What to do? Here we must borrow a trick or two from older media. Television and film have grappled with accessibility for decades, and since the forces of convergence are trying to make the Internet look a lot like television, the lessons are transferable.
You make video accessible to deaf and hard-of-hearing viewers through captioning: transcription of dialogue and rendition of other relevant sounds. Captioning isn’t the same as subtitling – among other differences, subtitles are often used for language translation (captions use the same language as the audio) and subtitles render only speech, and not always all of it, either.
Captions are usually "closed" – you need a decoder to make them visible. Canada, the United States, and a select few other regions use one system (called Line 21), while Europe and pretty much everywhere else use a different system (called World System Teletext). The systems are incompatible, but then again, telecasts themselves are incompatible between continents. Gary Robson’s Caption FAQ will tell you more.

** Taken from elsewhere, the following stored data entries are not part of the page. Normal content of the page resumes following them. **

Lemma typed_finalize_args typ (a : persistFinalizeArgs) :
  job_kind typ = Some FinalizeArgs → well_typed typ (args_raw (Some (marshal a))) = true.
Proof. intros H. apply (well_typed_kind _ _ _ H). cbn [decodes args_raw]. by rewrite decode_args_marshal. Qed.

Lemma typed_chunk_args typ bid (a : persistChunkArgs) :
  job_kind typ = Some ChunkArgs → well_typed typ (raw_of (batch_args bid (Some (marshal a)))) = true.
Proof. intros H. apply (well_typed_kind _ _ _ H). cbn [decodes]. by rewrite decode_chunk_batch. Qed.

Lemma typed_parcel_args (a : ParcelSyncPageArgs) : well_typed TypeGISParcelSyncPage (args_raw (Some (marshal a))) = true.
Proof.
  apply (well_typed_kind _ ParcelArgs); [reflexivity|]. cbn [decodes args_raw]. unfold UnmarshalParcelSyncPageArgs.
  by rewrite decode_args_marshal.
Qed.

Lemma typed_kickoff_args (a : FloodEnrichKickoffArgs) : well_typed TypeFEMAFloodEnrichKickoff (args_raw (Some (marshal a))) = true.
Proof.
  apply (well_typed_kind _ KickoffArgs); [reflexivity|]. cbn [decodes args_raw raw_of]. unfold UnmarshalKickoffArgs, unmarshal_args, raw_of.
  by rewrite unmarshal_marshal.
Qed.

Lemma typed_batch_args (a : FloodEnrichBatchArgs) : well_typed TypeFEMAFloodEnrichBatch (args_raw (Some (marshal a))) = true.
Proof.
  apply (well_typed_kind _ BatchArgs); [reflexivity|]. cbn [decodes args_raw raw_of]. unfold UnmarshalBatchArgs, unmarshal_args, raw_of.
  by rewrite unmarshal_marshal.
Qed.

(** What the sync stages need of a provider: its job types take the arguments they enqueue. *)
Class TypedProvider (pv : Provider) := {
  tp_fetch : job_kind (pv_fetchType pv) = Some FetchArgs;
  tp_chunk : job_kind (pv_chunkType pv) = Some ChunkArgs;
  tp_finalize : job_kind (pv_finalizeType pv) = Some FinalizeArgs;
}.
#[export] Instance bridge_typed : TypedProvider bridge.
Proof. by split. Qed.
#[export] Instance spark_typed : TypedProvider spark.
Proof. by split. Qed.

Create HintDb typed discriminated.
#[export] Hint Resolve typed_fetch_args typed_finalize_args typed_chunk_args typed_parcel_args typed_kickoff_args
  typed_batch_args tp_fetch tp_chunk tp_finalize : typed.
#[export] Hint Extern 1 (job_kind _ = Some _) => reflexivity : typed.

(** [typed_tac]: follow the binds and case splits of a computation; a statement that touches
    neither the jobs nor the batches keeps the database typed. *)
Ltac typed_step :=
  lazymatch goal with
  | |- preserves typed (bind _ _) => apply preserves_bind; [|intros ?]
  | |- preserves typed (ignore _) => apply preserves_ignore
  | |- preserves typed (for_each _ _) => apply preserves_for_each; intros ?
  | |- preserves typed (tx _) => apply typed_tx
  | |- preserves typed (stmt _) => apply typed_stmt
  | |- preserves typed (Enqueue _ _ _ _) => apply typed_Enqueue; solve [eauto with typed]
  | |- preserves typed (ret _) => apply preserves_ret
  | |- preserves typed (throw _) => apply preserves_throw
  | |- preserves typed (get _) => apply preserves_get
  | |- preserves typed (modify _) => apply typed_view; intros ?; reflexivity
  | |- preserves typed (λ _, _) => apply typed_view; intros ?; repeat case_match; reflexivity
  | |- _ => case_match
  end.
Ltac typed_tac := repeat first [ solve [eauto with typed nocore] | typed_step ].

If captions are part of the original video footage and can’t be turned off, they are said to be "open." There isn’t much open captioning these days, while nearly all subtitling is open. More than just video can be captioned: captioning in first-run movie theatres is up and running, but hard to find.

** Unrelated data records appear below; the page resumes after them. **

(* ===== verification/Password.v ===== *)
(** * Password hashes (package [auth/password])

    The PHC text of an Argon2id hash: printing, parsing and verification. Argon2 and bcrypt
    themselves are parameters; base64 and the scanning of [fmt.Sscanf] are modelled. A byte
    slice is a string; salts are drawn by the caller of the model. *)

From Stdlib Require Import Ascii String.
From stdpp Require Import strings list pretty numbers.
From S2P Require Import Prelude GoStrings GoTime GoNum Upstream.

Open Scope string_scope.

(** [argon2.IDKey] of password, salt, iterations, memory, parallelism and key length, and
    [bcrypt.CompareHashAndPassword] of hash and password. *)
Class PasswordLib := {
  IDKey : string → string → Z → Z → Z → Z → string;
  IDKey_length : ∀ p s i m l n, (0 <= n)%Z → Z.of_nat (String.length (IDKey p s i m l n)) = n;
  bcrypt_matches : string → string → bool;
}.

(** ** Base64 *)

Definition b64_alphabet : string := "ABCDEFGHIJKLMNOPQRSTUVWXYZabcdefghijklmnopqrstuvwxyz0123456789+/".
Definition b64_char (n : Z) : ascii := default "A"%char (String.get (Z.to_nat n) b64_alphabet).

Definition b64_val (c : ascii) : option Z :=
  let n := Z.of_N (byte_val c) in
  if ((65 <=? n) && (n <=? 90))%Z then Some (n - 65)%Z
  else if ((97 <=? n) && (n <=? 122))%Z then Some (n - 71)%Z
  else if ((48 <=? n) && (n <=? 57))%Z then Some (n + 4)%Z
  else if (n =? 43)%Z then Some 62%Z
  else if (n =? 47)%Z then Some 63%Z
  else None.

Definition byte_Z (c : ascii) : Z := Z.of_N (byte_val c).
Definition Z_byte (n : Z) : ascii := ascii_of_N (Z.to_N n).

(** [base64.RawStdEncoding.EncodeToString] *)
Fixpoint EncodeRaw (s : string) : string :=
  match s with
  | EmptyString => EmptyString
  | String a EmptyString =>
      let v := byte_Z a in
      String (b64_char (v / 4)) (String (b64_char (v mod 4 * 16)) EmptyString)
  | String a (String b EmptyString) =>
      let v := (byte_Z a * 256 + byte_Z b)%Z in
      String (b64_char (v / 1024)) (String (b64_char (v / 16 mod 64)) (String (b64_char (v mod 16 * 4)) EmptyString))
  | String a (String b (String c r)) =>
      let v := (byte_Z a * 65536 + byte_Z b * 256 + byte_Z c)%Z in
      String (b64_char (v / 262144)) (String (b64_char (v / 4096 mod 64))
        (String (b64_char (v / 64 mod 64)) (String (b64_char (v mod 64)) (EncodeRaw r))))
  end.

Meanwhile, you can make video accessible to blind and visually-impaired viewers through audio description, in which a narrator, working from a tightly honed script, describes out loud the character movements, settings, costumes, titles, and other visual information needed to understand what’s really going on. The descriptions are usually delivered during natural pauses in dialogue. The largest sources of audio description are on television – on PBS and the Turner Classic Movies channel, both in the United States. WGBH, Boston’s public broadcasting channel, and The Kennedy Center offer a taste of audio description online.

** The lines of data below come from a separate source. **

(* ===== verification/Access.v ===== *)
(** * Accounts, domains, tokens and who gets in

    [repository/token.go], [domain.go], [domain_write.go] and [invitation.go], the services
    that provision domains and invite users, the dashboard and token handlers that call them,
    and the middleware [domain_token.go] in front of every data endpoint. The digest of a
    secret is the parameter [sha256_hex]; what [rand.Read] draws is an argument. A replica
    read sees what was written before. *)

From Stdlib Require Import Ascii String.
From stdpp Require Import gmap strings list.
From S2P Require Import Prelude GoStrings GoTime GoUrl GoNum GoJson Payload AccessData Config CacheData Database Caches Feeds Password Upstream.

Open Scope string_scope.

(** ** Constraints the tables put on a row *)

(** The text of a PostgreSQL error, as pgx gives it. *)
Definition pg_error (msg code : string) : string := "ERROR: " +:+ msg +:+ " (SQLSTATE " +:+ code +:+ ")".
Definition unique_violation : string := pg_error "duplicate key value violates unique constraint" "23505".
Definition fk_violation : string := pg_error "insert or update violates foreign key constraint" "23503".
Definition truncation : string := pg_error "value too long for type character varying" "22001".

(** The code is read from the error inside the wrapping. *)
Definition IsUniqueViolation (e : string) : bool := HasSuffix e "(SQLSTATE 23505)".

Definition on_access (f : AccessTables → AccessTables) : M World unit := modify (λ w, set_access (f (w_access w)) w).

(** The backslashes of the SQL literal stay doubled. *)
Definition tokenable_type : string := "App\\Models\\User".

Section Access.
Context {F : Faults} {RO : RowOrder} {PL : PasswordLib} (sha256_hex : string → string) (cfg : Config).

(** [LIMIT 1]: one of the rows that match. *)
Definition first_row {A} (p : A → bool) (m : gmap Z A) : option A :=
  head (row_order _ (filter (λ a, p a = true) (map_to_list m).*2)).

Definition exists_row {A} (p : A → bool) (m : gmap Z A) : bool := bool_decide (filter (λ kv, p kv.2 = true) m ≠ ∅).

Definition select_row {A} (table : AccessTables → gmap Z A) (p : A → bool) : M World (option A) :=
  stmt (get (λ w, first_row p (table (w_access w)))).

(** ** Domains ([domain.go]) *)

Definition FindActiveBySlug (slug : string) : M World (option Domain) :=
  select_row at_domains (λ d, d_IsActive d && bool_decide (ToLower (d_DomainSlug d) = ToLower slug)).

Definition FindActiveByIDForUser (userID domainID : Z) : M World (option Domain) :=
  select_row at_domains (λ d, d_IsActive d && bool_decide (d_UserID d = Some userID) && bool_decide (d_ID d = domainID)).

If you can play Region 1 DVDs, you can watch subtitles and listen to audio descriptions on the only DVDs with audio description, Terminator 2 and Basic Instinct. (They work fine on a DVD-capable Mac.) Also, a new three-disc DVD set from PBS, Abraham and Mary Lincoln: A House Divided, is due in March 2001 featuring captions, DVD subtitles, audio descriptions, and, for the first time, audiovisual interface menus.
Sounds good, doesn’t it? But there are a few hiccups.
There is no longstanding production experience in multimedia accessibility. Captioning and DVD subtitling is comparatively cheap – in the hundreds of dollars an hour range – but if your site isn’t affiliated with a rich television network or production studio, that figure ceases to be cheap. Audio description is cheap only in movie-budget terms, running about $10,000 per motion picture. Costs will continue to go down, but only gradually. Another complication linked to the knowledge gap: multimedia authors should not try to caption, subtitle, describe, or dub their own productions, because they’re virtually guaranteed to get it wrong. So authors are stuck: the quality won’t be up to snuff if they try to do it in-house on the cheap, but outside services cost good money, and very few do work for online media.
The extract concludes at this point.